## EECS 151/251A Homework 10

December 6<sup>th</sup>, 2019

### Problem 1: Hidden Caches... [6 pts]

You're given an L1 direct mapped cache design and another L2 2-way cache design with the following performance metrics:

| Cache | Hit Rate | Miss Penalty | Hit Time          |
|-------|----------|--------------|-------------------|
| L1    | 0.9      | 5  ns        | 1ns               |
| L2    | 0.95     | 10  ns       | $3 \mathrm{\ ns}$ |

Calculate and compare the average memory access times (AMAT) for an L1 cache architecture and an L1 + L2 architecture.

- 1. L1 only AMAT:
- 2. L1 + L2 AMAT:

Looking at the two architectures below, can you explain the difference in hit times? What are the critical paths in each cache?



Figure 1: Direct mapped and 2 way cache architectures

### Problem 2: Yea, I've got time... [9 pts]

Your ASIC needs to be supplied by an off-chip clock (meaning it'll come from a pad).

- 1. Draw 3 levels of an H tree + extra wires on the figure below such that the two flip flops (endpoints) see minimal skew.
- 2. Given that it takes 1.25mm of wiring to connect one flip flop, and 1.26mm of wiring for the other. What is the wire delay from the pad to both flip flops? What's the skew between the two flip flops? Assume a wire resistance of  $0.1\Omega/mm$  and a  $C_{pp} = 20aF/\mu m^2$ .
- 3. How many inverters are needed to minimize the delay along both paths? What's the skew now? (You can ignore branching)
- 4. What would the delay be if you placed an inverter at each branching node of the H-Tree? (Account for branching now)



Figure 2: A floormap of YOUR ASIC!

# Problem 3: Decoders [4 (6) pts]

Lets size a memory decoder that consists of a 4-bit pre-decoder and a 2-bit final decoder.  $C_i n = 1fF$ , and  $C_W$  is a model for the large wire capacitance between the pre-decoder and the final decoder.



- 1. Assume that  $C_W = 0$ . Optimally size the decoder by finding the input capacitances of gates C1 and C2 to drive the wordline load  $C_L = 100C_{in}$ .
- 2. (251A students only) Derive the equation for the delay of this chain in terms of the input capacitances of the three gates  $(C_{in}, C_1, C_2, the capacitances, C_W and C_L and t_{inv})$ .
- 3. (251A students only) Using the values for  $C_W$  and  $C_L$  given in the figure and your equation from part (b), determine the optimal sizing for the gates to minimize the total delay.
- 4. (251A students only) We will now explore an alternative chain sizing heuristic. First, note the optimal size for the last NAND2 gate without the wireload (as in part A). By leaving the sizing of this last gate constant and re-introducing the wire-load, you can now calculate the total fanout that the first two gates must drive. Based on this total fanout for the first two gates, you can now size the inverter using the standard method we learned in class. Show your work and include a gate level schematic of the new chain.
- 5. (251A students only) Compare the results from parts c) and d). Explain the differences.

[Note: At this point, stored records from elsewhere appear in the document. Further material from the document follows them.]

(* ===== verification/LimitsRaces.v ===== *)
(** * LimitsRaces: overlapping calls on the list of memory limits

    [202000173_add_memory_limit.c] takes no lock.  Here calls of [add] overlap:
    each is the two parts [add_check] and [add_commit] of [MemoryLimits]
    ([add_split] says that together they are the call), and between the two
    parts any number of other calls may do anything.  The calls that stand
    between their parts are the pending ones.  A traversal and a [list_add] are
    one step each; a reader that meets a half-linked entry is beyond the model. *)

From S2P Require Import Prelude UserMem KernelObj MemoryLimits.

(** A call of [add] that passed its checks and holds its task. *)
Record pending_add := Pending { p_pid : Z; p_limit : Z; p_task : task_struct }.

Section races.
Context {M : Type} `{UserAccess M}.
Context {L : Type} `{ListHead L}.
Context `{Slab memory_limitation_entry}.
Abbreviation st := (limits_state M L).
Implicit Types (s : st) (ps : list pending_add) (env : callenv).

(** With [excl], a caller lets no other [add] of the same pid overlap its own. *)
Inductive race_step (excl : bool) : st * list pending_add → st * list pending_add → Prop :=
  | race_check env pid limit s ps r s' :
      in_s32 pid → in_u64 limit → (excl = true → pid ∉ p_pid <$> ps) →
      add_check env pid limit s = Some (r, s') →
      race_step excl (s, ps) (s', match r with inl _ => ps | inr task => Pending pid limit task :: ps end)
  | race_commit x s ps1 ps2 r s' :
      add_commit (p_pid x) (p_limit x) (p_task x) s = Some (r, s') →
      race_step excl (s, ps1 ++ x :: ps2) (s', ps1 ++ ps2)
  | race_get env buf max ret s ps r s' :
      sys_get_memory_limits env buf max ret s = Some (r, s') → race_step excl (s, ps) (s', ps)
  | race_update env pid limit s ps r s' :
      sys_update_memory_limit env pid limit s = Some (r, s') → race_step excl (s, ps) (s', ps)
  | race_remove env pid s ps r s' :
      sys_remove_memory_limit env pid s = Some (r, s') → race_step excl (s, ps) (s', ps)
  | race_user m s ps : race_step excl (s, ps) (set_user m s, ps).

Definition race_reachable (excl : bool) (c : st * list pending_add) : Prop :=
  ∃ m, rtc (race_step excl) (limits_init m, []) c.

(** The pairs of the list. *)
Definition listed s : list (Z * Z) := list_pairs (heap s) (list_entries (mlp_add s)).

(** How many pending calls hold a task. *)
Definition held (ps : list pending_add) (a : Z) : Z :=
  sumZ ((λ x, if decide (task_addr (p_task x) = a) then 1 else 0) <$> ps).

Record race_wf s ps : Prop := {
  race_live : all_live (heap s) (list_entries (mlp_add s));
  race_nodup : NoDup (list_entries (mlp_add s));
  race_pos : Forall (λ x, 0 < x.1 < 2 ^ 31 ∧ 0 < x.2 < 2 ^ 64) (listed s);
  race_no_leak : ∀ e, is_Some (heap s !! e) → e ∈ list_entries (mlp_add s);
  race_removes : list_entries (mlp_remove s) = [];
  race_updates : list_entries (mlp_update s) = [];
  race_pending : Forall (λ x, 0 < p_pid x < 2 ^ 31 ∧ 0 < p_limit x < 2 ^ 64) ps;
  race_refs : ∀ a, ref_get (task_usage s) a = held ps a;
}.

(** One entry per pid, counting the entries still to be inserted. *)
Definition race_distinct s ps : Prop := NoDup ((listed s).*1 ++ (p_pid <$> ps)).

(** ** Lemmas *)

Lemma held_cons x ps a : held (x :: ps) a = (if decide (task_addr (p_task x) = a) then 1 else 0) + held ps a.
Proof. unfold held. by rewrite fmap_cons, sumZ_cons. Qed.
Lemma held_middle x ps1 ps2 a :
  held (ps1 ++ x :: ps2) a = (if decide (task_addr (p_task x) = a) then 1 else 0) + held (ps1 ++ ps2) a.
Proof.
  induction ps1 as [|y ps1 IH]; [apply held_cons|]. cbn [app]. rewrite !held_cons, IH. lia.
Qed.

Lemma listed_none s pid : list_table (heap s) (list_entries (mlp_add s)) !! pid = None ↔ pid ∉ (listed s).*1.
Proof. unfold list_table. by rewrite not_elem_of_list_to_map. Qed.

(** What the first part of [add] can do. *)
Lemma add_check_cases s env pid limit :
  all_live (heap s) (list_entries (mlp_add s)) →
  ∃ r s', add_check env pid limit s = Some (r, s') ∧
    match r with
    | inl _ => ∃ t, s' = set_task_usage t s ∧ ∀ a, ref_get t a = ref_get (task_usage s) a
    | inr task => s' = set_task_usage (ref_inc (task_addr task) (task_usage s)) s ∧
        0 < pid ∧ 0 < limit ∧ pid ∉ (listed s).*1
    end.
Proof.
  intros Hlive. unfold add_check.
  assert (Hsame : ∃ t, s = set_task_usage t s ∧ ∀ a, ref_get t a = ref_get (task_usage s) a)
    by (exists (task_usage s); by destruct s).
  rewrite guard_le. case_bool_decide as Hg; [by eexists _, _|].
  destruct (cap_sys_admin env); [|by eexists _, _]. cbn [negb].
  destruct (find_get_task env pid) as [task|]; [|by eexists _, _].
  unfold get_task_struct, put_task_struct. krun.
  assert (Hput : ∃ t, set_task_usage (ref_dec (task_addr task) (ref_inc (task_addr task) (task_usage s))) s =
    set_task_usage t s ∧ ∀ a, ref_get t a = ref_get (task_usage s) a)
    by (eexists; split; [done | apply ref_dec_inc]).
  case_match; [by eexists _, _|]. krun.
  set (s1 := set_task_usage _ s).
  destruct (list_find_pid_spec s1 pid (list_entries (mlp_add s1)) Hlive) as (r & Hr & _ & Hiff).
  rewrite (kbind_some _ _ _ _ _ Hr). destruct r as [e|]; [by eexists _, _|].
  eexists _, _. split; [done|]. split; [done|]. split; [lia|]. split; [lia|].
  apply listed_none, eq_None_not_Some. intros Hs. by apply Hiff in Hs as [].
Qed.

(** What the second part can do. *)
Lemma add_commit_cases s pid limit task :
  all_live (heap s) (list_entries (mlp_add s)) →
  ∃ r s', add_commit pid limit task s = Some (r, s') ∧
    task_usage s' = ref_dec (task_addr task) (task_usage s) ∧
    mlp_remove s' = mlp_remove s ∧ mlp_update s' = mlp_update s ∧ user s' = user s ∧
    (heap s' = heap s ∧ mlp_add s' = mlp_add s ∧ r = - ENOMEM ∨
     ∃ e, r = 0 ∧ heap s !! e = None ∧ heap s' = <[e := mk_entry pid limit]> (heap s) ∧
       list_entries (mlp_add s') = e :: list_entries (mlp_add s) ∧
       listed s' = (pid, limit) :: listed s).
Proof.
  intros Hlive. destruct (kmalloc (heap s)) as [e|] eqn:He.
  - destruct (kmalloc_fresh _ _ He) as [Hfr _].
    assert (Hni : e ∉ list_entries (mlp_add s)).
    { intros Hin. unfold all_live in Hlive. rewrite Forall_forall in Hlive.
      destruct (Hlive e Hin) as [x Hx]. congruence. }
    eexists _, _. split; [by apply add_commit_ok|]. do 4 (split; [done|]). right.
    exists e. unfold listed. cbn [heap mlp_add set_task_usage set_mlp_add set_heap]. rewrite list_add_entries.
    do 4 (split; [done|]).
    rewrite (list_pairs_cons _ _ (mk_entry pid limit)) by apply lookup_insert_eq.
    by rewrite list_pairs_insert_fresh.
  - unfold add_commit. krun. rewrite He. eexists _, _. split; [done|]. do 4 (split; [done|]). by left.
Qed.

Lemma race_wf_refs s ps ps' t :
  race_wf s ps → (∀ a, ref_get t a = held ps' a) →
  Forall (λ x, 0 < p_pid x < 2 ^ 31 ∧ 0 < p_limit x < 2 ^ 64) ps' → race_wf (set_task_usage t s) ps'.
Proof. intros []. by split. Qed.
Lemma race_wf_user s ps m : race_wf s ps → race_wf (set_user m s) ps.
Proof. intros []. by split. Qed.

Lemma race_wf_commit s x ps1 ps2 r s' :
  race_wf s (ps1 ++ x :: ps2) → add_commit (p_pid x) (p_limit x) (p_task x) s = Some (r, s') →
  race_wf s' (ps1 ++ ps2).
Proof.
  intros [Hlive Hnd Hpos Hleak Hr Hu Hp Href] Hc.
  destruct (add_commit_cases s (p_pid x) (p_limit x) (p_task x) Hlive)
    as (r' & s1 & Hc' & Ht & Er & Eu & _ & Hcase).
  rewrite Hc' in Hc. injection Hc as <- <-.
  apply Forall_app in Hp as [Hp1 Hp2]. apply Forall_cons in Hp2 as [Hx Hp2].
  assert (Href' : ∀ a, ref_get (task_usage s1) a = held (ps1 ++ ps2) a).
  { intros a. rewrite Ht, ref_get_dec, Href, held_middle. case_decide; lia. }
  destruct Hcase as [(Eh & Ea & _)|(e & _ & Hfr & Eh & Ea & El)].
  - split; rewrite ?Er, ?Eu; try done; unfold listed; rewrite ?Eh, ?Ea; try done. by apply Forall_app.
  - split; rewrite ?Er, ?Eu, ?Ea, ?El; try done.
    + rewrite Eh. constructor; [rewrite lookup_insert_eq; by eexists | by apply all_live_insert].
    + constructor; [|done]. intros Hin. unfold all_live in Hlive. rewrite Forall_forall in Hlive.
      destruct (Hlive e Hin) as [y Hy]. congruence.
    + by constructor.
    + intros e'. rewrite Eh, lookup_insert_is_Some'. intros [->|Hs]; apply elem_of_cons; [by left | right; eauto].
    + by apply Forall_app.
Qed.

Lemma race_distinct_commit s x ps1 ps2 r s' :
  all_live (heap s) (list_entries (mlp_add s)) → race_distinct s (ps1 ++ x :: ps2) →
  add_commit (p_pid x) (p_limit x) (p_task x) s = Some (r, s') → race_distinct s' (ps1 ++ ps2).
Proof.
  intros Hlive Hd Hc. unfold race_distinct in *. rewrite fmap_app, fmap_cons in Hd. rewrite fmap_app.
  destruct (add_commit_cases s (p_pid x) (p_limit x) (p_task x) Hlive)
    as (r' & s1 & Hc' & _ & _ & _ & _ & Hcase).
  rewrite Hc' in Hc. injection Hc as <- <-.
  destruct Hcase as [(Eh & Ea & _)|(e & _ & _ & _ & _ & El)].
  - unfold listed in *. rewrite Eh, Ea. rewrite app_assoc in Hd |- *.
    rewrite <-Permutation_middle in Hd. by apply NoDup_cons in Hd as [_ Hd].
  - rewrite El. rewrite app_assoc, <-Permutation_middle in Hd. by rewrite <-app_assoc in Hd.
Qed.

Lemma race_step_ok excl s ps s' ps' :
  race_wf s ps → (excl = true → race_distinct s ps) → race_step excl (s, ps) (s', ps') →
  race_wf s' ps' ∧ (excl = true → race_distinct s' ps').
Proof.
  intros Hwf Hd Hstep. pose proof (race_live _ _ Hwf) as Hlive.
  inversion Hstep as [env pid limit ? ? r ? Hp Hl Hx Hr|x ? ps1 ps2 r ? Hr|env buf max ret ? ? r ? Hr
    |env pid limit ? ? r ? Hr|env pid ? ? r ? Hr|m ? ?]; subst.
  - destruct (add_check_cases s env pid limit Hlive) as (r1 & s1 & Hr1 & Hc).
    rewrite Hr1 in Hr. injection Hr as <- <-. destruct r1 as [code|task].
    + destruct Hc as (t & -> & Ht). split; [|done].
      apply race_wf_refs with ps; [done | | by apply Hwf]. intros a. rewrite Ht. by apply Hwf.
    + destruct Hc as (-> & Hpp & Hpl & Hnew). split.
      * apply race_wf_refs with ps; [done| |].
        -- intros a. rewrite ref_get_inc, held_cons, (race_refs _ _ Hwf). cbn [p_task]. case_decide; lia.
        -- constructor; [|by apply Hwf]. cbn [p_pid p_limit]. unfold in_s32, in_u64 in *. lia.
      * intros He. specialize (Hd He). specialize (Hx He). unfold race_distinct in *.
        change (listed (set_task_usage _ s)) with (listed s). cbn [fmap list_fmap p_pid].
        rewrite <-Permutation_middle. apply NoDup_cons. split; [|done].
        rewrite elem_of_app. by intros [?|?].
  - split; [by eapply race_wf_commit|]. intros He. by eapply race_distinct_commit; [| apply Hd|].
  - destruct (get_total s env buf max ret Hlive) as (r1 & m' & Hs1).
    rewrite Hs1 in Hr. injection Hr as <- <-. split; [by apply race_wf_user | done].
  - destruct (update_empty s env pid limit (race_updates _ _ Hwf)) as (r1 & Hs1 & _). by simplify_eq.
  - destruct (remove_empty s env pid (race_removes _ _ Hwf)) as (r1 & Hs1 & _). by simplify_eq.
  - split; [by apply race_wf_user | done].
Qed.

Lemma race_init_ok m : race_wf (limits_init m) [] ∧ race_distinct (limits_init m) [].
Proof.
  split; [|unfold race_distinct, listed; cbn; rewrite list_init_entries; constructor].
  split; unfold listed; cbn; rewrite ?list_init_entries; try done; try constructor.
  intros e [x Hx]. by rewrite lookup_empty in Hx.
Qed.

Lemma race_reachable_ok excl s ps :
  race_reachable excl (s, ps) → race_wf s ps ∧ (excl = true → race_distinct s ps).
Proof.
  set (ok := λ c : st * list pending_add, race_wf c.1 c.2 ∧ (excl = true → race_distinct c.1 c.2)).
  intros [m Hs].
  assert (Hok : ok (limits_init m, [])) by (destruct (race_init_ok m); by split).
  change (ok (s, ps)). revert Hok.
  induction Hs as [c|[s1 ps1] [s2 ps2] c Hstep _ IH]; [done|].
  intros [Hwf Hd]. apply IH. by apply (race_step_ok excl s1 ps1 s2 ps2).
Qed.

(** The calls one at a time, as [limits_reachable] runs them, are a special
    case in which the adds exclude each other. *)
Lemma sequential_step s s' :
  limits_step s s' → rtc (race_step true) (s, []) (s', []).
Proof.
  destruct 1 as [env pid limit s r s' Hp Hl Hr|env buf max ret s r s' Hr|env pid limit s r s' _ _ Hr
    |env pid s r s' Hr|m s].
  - rewrite add_split in Hr. apply kbind_inv in Hr as ([code|task] & s1 & Hc & Hr).
    + injection Hr as <- <-. apply rtc_once.
      apply (race_check true env pid limit s [] (inl code) _ Hp Hl); [|done]. intros _. by apply not_elem_of_nil.
    + eapply rtc_l.
      { apply (race_check true env pid limit s [] (inr task) s1 Hp Hl); [|done]. intros _. by apply not_elem_of_nil. }
      apply rtc_once. by apply (race_commit true (Pending pid limit task) s1 [] [] r).
  - apply rtc_once. by eapply race_get.
  - apply rtc_once. by eapply race_update.
  - apply rtc_once. by eapply race_remove.
  - apply rtc_once, race_user.
Qed.

Lemma sequential_reachable s : limits_reachable s → race_reachable true (s, []).
Proof.
  induction 1 as [m|s s' _ [m IH] Hstep]; [by exists m|].
  exists m. etrans; [done|]. by apply sequential_step.
Qed.

(** ** Properties *)

End races.

(** ** Concrete runs *)
Module RaceRuns.
Import LimitsRuns.

(** Two adds of one pid, the second begun before the first inserts. *)
Definition held1 : state := from_option snd s0 (add_check env 7 1048576 s0).
Definition held2 : state := from_option snd s0 (add_check env 7 2097152 held1).
Definition first_in : state := after (add_commit 7 1048576 task held2).
Definition both_in : state := after (add_commit 7 2097152 task first_in).

Lemma both_in_reachable : race_reachable (L := list Z) false (both_in, []).
Proof.
  exists mem.
  eapply rtc_l; [apply (race_check false env 7 1048576 s0 [] (inr task) held1);
    [split; done | split; done | done | vm_compute; reflexivity]|].
  eapply rtc_l; [apply (race_check false env 7 2097152 held1 _ (inr task) held2);
    [split; done | split; done | done | vm_compute; reflexivity]|].
  eapply rtc_l; [apply (race_commit false (Pending 7 1048576 task) held2
    [Pending 7 2097152 task] [] 0 first_in); vm_compute; reflexivity|].
  apply rtc_once. apply (race_commit false (Pending 7 2097152 task) first_in [] [] 0 both_in).
  vm_compute. reflexivity.
Qed.

Example duplicates : listed both_in = [(7, 2097152); (7, 1048576)].
Proof. vm_compute. reflexivity. Qed.

End RaceRuns.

## Problem 4: I think I remember... (SRAM) [4 pts]

Cache lines are generally large (assume a line is 64 bytes or 512 bits), but accesses to these lines are small (only 8, 16, or 32 bits at a time). The cache line could be build out of narrow width SRAM macros (eg. 8 bits wide), but these are not area efficient because peripheral circuitry is amortized over less bitcells. Other techniques are therefore typically needed.



Given the 6T cell above, assume that a precharge operation between accesses precharges the bitlines high.

- 1. Given the data input to the cell din[x], an active high write enable signal we, 4 NMOS transistors and an inverter, draw a transistor-level diagram of the circuitry required to write the cell.
- 2. Given an additional active low signal mask, which prevents writes when mask=0, draw a transistor-level diagram of circuitry that only writes the cell when both mask and we are high.

#### Problem 5: I think I remember something else... (DRAM) [2 pts]

As you know, DRAM, while significantly more dense than SRAM, requires refreshing. For a given DDR3 array implemented in some technology, assume a retention time of 64 ms at 85°C.

- 1. How often do you have to refresh your array?
- 2. Normally you'd break up your refresh operation into a row-by-row basis. If you have 8,192 rows, how often will you be refreshing a single row? Qualitatively, what does this refresh overhead mean in terms of memory availability?